Saturday, March 2, 2013

On the Coffee Table: Jar of Fools

Title: Jar of Fools
Writer and Artist: Jason Lutes
Image via Inside Pulse

Jason Lutes, writer and artist for the Berlin series, initially serialized Jar of Fools as a comic strip for The Standard, a Seattle weekly newspaper for which he also served as art director.  The collection was first published in 1994 in two parts by Black Eye Productions.  Drawn & Quarterly published the single-volume edition in 2003.

Jar of Fools is certainly not a happy story.  The protagonist is Ernie, a washed-up magician.  Through the course of events, he finds himself living under a highway overpass with his mentor, his ex-girlfriend, a con-man and the con-man's young daughter.  Having hit rock-bottom, the gang works desperately to find a path back to meaningful lives.

I think Lutes's greatest gift is character development.  In both Berlin and this story, my feeling of investment in his characters' well-being is very strong.  Faces, hair, clothing and posture are all clear projections of personality and emotion.
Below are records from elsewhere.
(** The three statements that absorb an adjacent free run. *)
Lemma absorb_ok s D U K R L span al start num retired o x m y :
  merging s D U K R L span al start num -> rchain (pc_spans s) retired al ->
  D !! o = Some (x, m) -> o ∉ U -> o ∉ span :: al -> num + m <= MAX_PAGE_NUM ->
  (x + m = start /\ y = x \/ x = start + num /\ y = start) ->
  exists s1 d1 st2 L', unlist s o = Ok s1 /\ pc_spans s1 !! span = Some d1 /\
    start_page_idx d1 = start /\ page_num d1 = num /\ span <> 0 /\
    set_next (<[span := with_pages d1 y (num + m)]> (pc_spans s1)) o retired = Ok st2 /\
    merging (with_spans s st2) (<[span := (y, num + m)]> (delete o D)) U K R L' span (o :: al) y (num + m) /\
    rchain st2 o (o :: al) /\ pc_map s1 = pc_map s /\ pc_w s1 = pc_w s /\
    kept (U ∖ {[span]}) K (pc_spans s) st2.
Proof.
  intros Hm Hch Ho HoU Hout Hnm Hadj. pose proof (mg_core _ _ _ _ _ _ _ _ _ _ Hm) as Hc.
  pose proof (mg_run _ _ _ _ _ _ _ _ _ _ Hm) as Hrun. pose proof (mg_used _ _ _ _ _ _ _ _ _ _ Hm) as Hsu.
  pose proof (co_geom _ _ _ _ _ _ _ Hc _ _ _ Ho) as Hgo. pose proof (co_geom _ _ _ _ _ _ _ Hc _ _ _ Hrun) as Hgs.
  pose proof (rg_num _ _ _ _ _ Hgo). pose proof (mg_num _ _ _ _ _ _ _ _ _ _ Hm). pose proof (rg_addr _ _ _ _ _ Hgo) as Ho0.
  assert (Hod : o ∈ dom D) by (apply elem_of_dom; by eexists). assert (Hos : o <> span) by set_solver.
  destruct (co_desc _ _ _ _ _ _ _ Hc _ _ _ Ho) as (do & Hdo & _ & Hnum & _).
  destruct (core_erase _ _ _ _ _ _ _ o x m Hc HoU Ho) as (nx & st1 & L1 & Her & Hc1 & Hsd1 & Hf1).
  unfold unlist. rewrite (get_span_Some _ _ do), bind_Ok_l by done.
  rewrite Hnum, Her, bind_Ok_l. cbn iota beta.
  destruct (co_desc _ _ _ _ _ _ _ Hc1 _ _ _ Hrun) as (d1 & Hd1 & Hs1 & Hn1 & Hu1 & Ho1 & _).
  rewrite bool_decide_eq_true_2 in Hu1 by done.
  pose proof (absorb_core _ _ _ _ _ _ o span d1 y (num + m) Hc1 HoU Hsu Hod Hos Hd1 Hu1 Ho1
    (absorb_geom _ _ _ _ _ _ _ _ _ Hgs Hgo Hnm Hadj)) as Hc3.
  destruct (core_dom _ _ _ _ _ _ _ o Hc1 Hod) as [_ Hom].
  destruct (set_next_ok (<[span := with_pages d1 y (num + m)]> st1) o retired Ho0) as (st2 & Hsn & Hnx & _ & _ & Hf2).
  { by rewrite lookup_insert_ne by done. }
  assert (Hfr2 : forall b, b <> o -> st2 !! b = <[span := with_pages d1 y (num + m)]> st1 !! b).
  { intros b Hb. apply Hf2. set_solver. }
  exists (with_spans s st1), d1, st2, L1. split; [done |]. split; [done |]. split; [done |]. split; [done |].
  split; [apply Hgs |]. split; [exact Hsn |]. split; [| split; [| split; [done | split; [done |]]]].
  - eapply absorb_merging; [exact Hm | done.. |]. eapply core_ext; [| exact Hc3].
    intros b [Hb | Hb]; apply Hfr2; intros ->; [rewrite dom_insert_L, dom_delete_L in Hb; set_solver |].
    by apply (co_not_head _ _ _ _ _ _ _ o Hc Hod).
  - split; [done |]. split; [done |]. specialize (Hnx o). rewrite decide_True in Hnx by done.
    apply next_of_Some in Hnx as (d3 & Hd3 & Hn3). exists d3. split; [done |]. rewrite Hn3.
    eapply rchain_ext; [| exact Hch]. intros a Ha. destruct (mg_retired _ _ _ _ _ _ _ _ _ _ Hm a Ha) as (_ & HaD & _).
    rewrite Hfr2, lookup_insert_ne; [| intros ->; apply HaD, elem_of_dom; by eexists | intros ->; apply Hout; set_solver].
    apply Hf1. eapply merging_unlisted; [exact Hm | lia | done].
  - eapply kept_trans; [eapply (kept_frame _ _ _ _ _ _ _ _ _ m); [exact Hc | set_solver | lia | exact Hf1 |] |].
    { intros c [-> | Hcl]%elem_of_cons; [by left | right; by left]. }
    intros b Hb. assert (b <> o /\ b <> span) as [Hbo Hbs].
    { destruct Hb as [Hb | [Hb _]]; [set_solver |]. split; intros ->; [by apply (rg_own _ _ _ _ _ Hgo) | by apply (rg_own _ _ _ _ _ Hgs)]. }
    by rewrite Hfr2, lookup_insert_ne by done.
Qed.
Section Ops.
Context `{Build} `{StaticLayout} `{CentralLayout} {W : Type} `{Backing W}.
Implicit Types (s : CentralCache W).

Definition with_pages s (p : PageCache W) : CentralCache W := mkCC p (cc_mem s) (cc_buckets s) (cc_stats s).
Definition with_mem s (m : mem) : CentralCache W := mkCC (cc_pages s) m (cc_buckets s) (cc_stats s).
Definition with_bucket s (idx : Z) (b : Bucket) : CentralCache W :=
  mkCC (cc_pages s) (cc_mem s) (upd_bucket (cc_buckets s) idx b) (cc_stats s).
(** [stats_.c.fetch_add(n)] *)
Definition cc_add (c : CentralCacheStats) (n : Z) s : CentralCache W :=
  mkCC (cc_pages s) (cc_mem s) (cc_buckets s)
    (fun c' => if decide (c' = c) then u64 (cc_stats s c + n) else cc_stats s c').
Definition cc_add_pos (c : CentralCacheStats) (n : Z) s : CentralCache W :=
  if 0 <? n then cc_add c n s else s.

Definition cc_spans s : spans := pc_spans (cc_pages s).
Definition with_descs s (st : spans) : CentralCache W := with_pages s (with_spans (cc_pages s) st).
(** A member call on the descriptor at [a] that also wrote memory. *)
Definition put_span s (a : Z) (d : Span) (m : mem) : CentralCache W :=
  with_mem (with_descs s (<[a := d]> (cc_spans s))) m.

(** ** Spans from the page cache *)

(** Runs with the bucket's mutex released until the [push_front]. *)
Definition GetOneSpan s (idx aligned_size : Z) : outcome (Z * CentralCache W) :=
  let page_num := GetMovePageNum aligned_size in
  '(span, p) ← AllocSpan (cc_pages s) page_num;
  let s := with_pages s p in
  if span =? 0 then Ok (0, s)
  else
    d ← get_span (cc_spans s) span;
    '(d, m) ← Init (cc_mem s) d aligned_size;
    let s := cc_add fetch_pagecache_spans 1 (put_span s span d m) in
    st ← push_front (cc_spans s) (bucket_head idx) span;
    Ok (span, with_descs s st).

(** ** FetchBatch *)

(** The locals of [FetchBatch]: the chain for the caller, the prefetched
    pointers, the head iterator and the counts. *)
Record fetch := mkFetch {
  fe_head : Z; fe_tail : Z; fe_fetched : Z;
  fe_extracted : Z; fe_prefetched : list Z; fe_begin : Z;
  fe_rotations : Z; fe_traversals : Z
}.
(* ===== verification/CentralInv.v ===== *)
(** * The central cache invariant

    The contents of the circular arrays as lists, the ghost state of the central
    cache, its invariant, and the steps its operations are made of: a slot
    leaves a bitmap or goes back to it, a pointer enters or leaves a transfer
    cache, a span moves within a bucket, into one or out of it.  Every step says
    which words of memory it may write; words that belong to somebody else stay. *)
From S2P Require Import Prelude Config SizeClass FreeList Common Span SpanList Backing PageMap PageCache PageCacheInv.
From S2P Require Import PageCacheAlloc PageCacheMerge PageCacheRelease CentralCache.
Open Scope Z_scope.

(** ** The circular array as a list

    Cold end first. *)
Definition ring (b : Bucket) (j : Z) : Z :=
  let i := transfer_cache_begin b + j in
  if i <? transfer_cache_capacity b then i else i - transfer_cache_capacity b.

(** The words of the array. *)
Definition tc_word (b : Bucket) (w : Z) : Prop :=
  exists i, 0 <= i < transfer_cache_capacity b /\ w = slot_of b i.

Record tc_rep (m : mem) (b : Bucket) (T : list Z) : Prop := {
  tr_cap : 0 <= transfer_cache_capacity b < W32;
  tr_begin : 0 <= transfer_cache_begin b /\
    (transfer_cache_begin b < transfer_cache_capacity b \/ transfer_cache_begin b = 0);
  tr_size : transfer_cache_size b = Z.of_nat (length T);
  tr_fits : Z.of_nat (length T) <= transfer_cache_capacity b;
  tr_base : 0 < transfer_cache_capacity b -> 0 < transfer_cache b;
  tr_vals : forall j x, T !! j = Some x -> m !! slot_of b (ring b (Z.of_nat j)) = Some x;
}.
Magic is a big theme in Lutes's work.  He has also published a biography of Harry Houdini in graphic novel form: Houdini: The Handcuff King.  I'll have to keep an eye out for that one.


  1. I like that you mention posture.

    1. I highly recommend Lutes's work to you. Character investment is essential to long-term success in the comics biz and Lutes is one of the best I've seen at inspiring it. This book's good but Berlin is better.

      I also recommend the non-fiction works of Scott McCloud. Even for someone not interested in comic books, any aspiring storyteller could learn a lot from the medium and McCloud does an excellent job dissecting it. His most recent book, Making Comics, devotes significant time to body posture as an expression of character - far beyond my own artist chops but very interesting nonetheless. Understanding Comics is a better book to start with, though.

    2. Thank you, I've looked up the McCloud book.